Retrying on raised exceptions

By default, raised exceptions are not retried — they propagate straight to the caller. This is a deliberate 2.0 change (see issue #7): retrying every RuntimeError by default tended to mask real bugs.

If a particular exception genuinely indicates a transient condition worth retrying, list its module in :retry_exceptions:

retry: [retry_exceptions: [MyApp.TransientError, DBConnection.ConnectionError]]

Now a raised MyApp.TransientError triggers a retry just like a :retry return value would, and it melts the circuit breaker. Exceptions not in the list still propagate untouched and leave the breaker alone — :retry_exceptions governs both retrying and whether a raised exception counts against the breaker.
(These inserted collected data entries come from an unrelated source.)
(* ===== verification/Sessions.v ===== *)
(** * Sessions: map streams, online state and the timers of ephemeral nodes
    (headscale-api/src/tailscale_wire/mod.rs)

    A map stream holds a guard.  Opening one counts it for the node's current epoch, with
    the write that reads the node's record; dropping the guard uncounts the stream at
    once and the session after a grace period, in which the node may come back without
    having been offline.  When the last session of a node ends it goes offline, and an
    ephemeral node gets a timer that deletes it.  Deleting a node retires its epoch, so
    that what is left of its old streams cannot touch a node that takes its place.

    The state is the registry with the guards that are alive and the releases and
    disconnect notices that are on their way.  The steps may come in any order; a
    callback of a timer holds the machine's registration lock, as map requests do, and
    is one step. *)

From stdpp Require Import base list gmap strings sets.
From Stdlib Require Import ZArith Lia.
From S2P Require Import Prelude Bytes Net GoNetip PrimaryRoutes IpAlloc GivenName MapChange MapBatcher Registry NodeStore NodeUpdates.

Open Scope Z_scope.

Section sessions.
Context {HostInfo : Type} `{NetipText}.

Notation MachineRecord := (@MachineRecord HostInfo).
Notation Records := (gmap string MachineRecord).
Notation MachineRegistry := (@MachineRegistry HostInfo).
Notation BoolUpdate := (@Update HostInfo NodeStoreBoolUpdateOutcome).

(** ** Opening a stream *)

Record StreamConnectionGuard := mkGuard {
  gd_node_id : Z;
  gd_generation : Z;
  gd_epoch : nat;
  gd_acquired : bool;
  gd_cancelled : nat;
  gd_offline_grace : Z;
}.

(** The epoch of a node, made if it has none. *)
Definition ensure_epoch (s : Streams) (n : Z) : nat * Streams :=
  match sc_epochs s !! n with
  | Some e => (e, s)
  | None => (sc_fresh s, put_fresh (put_epochs s (<[n := sc_fresh s]> (sc_epochs s))) (S (sc_fresh s)))
  end.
Prefer return values over exceptions

Where you can, drive retries with :retry / {:retry, reason} return values (or the :retry_on predicate) rather than relying on :retry_exceptions. It keeps the retry decision explicit and local to the call, and avoids retrying an exception that happens to share a type with a genuine bug.

Putting it together

A solid default for an HTTP-style dependency:

use ExternalService,
  circuit_breaker: [tolerate: 5, within: :timer.seconds(1), reset: :timer.seconds(5)],
  retry: [
    backoff: :exponential,
    base: 100,
    cap: :timer.seconds(2),
    max_attempts: 5,
    expiry: :timer.seconds(10),
    jitter: true
  ]

This retries transient failures with jittered exponential backoff, never waits more than 2 seconds between attempts, gives up after 5 attempts or 10 seconds, and lets the circuit breaker take over if the failures are sustained.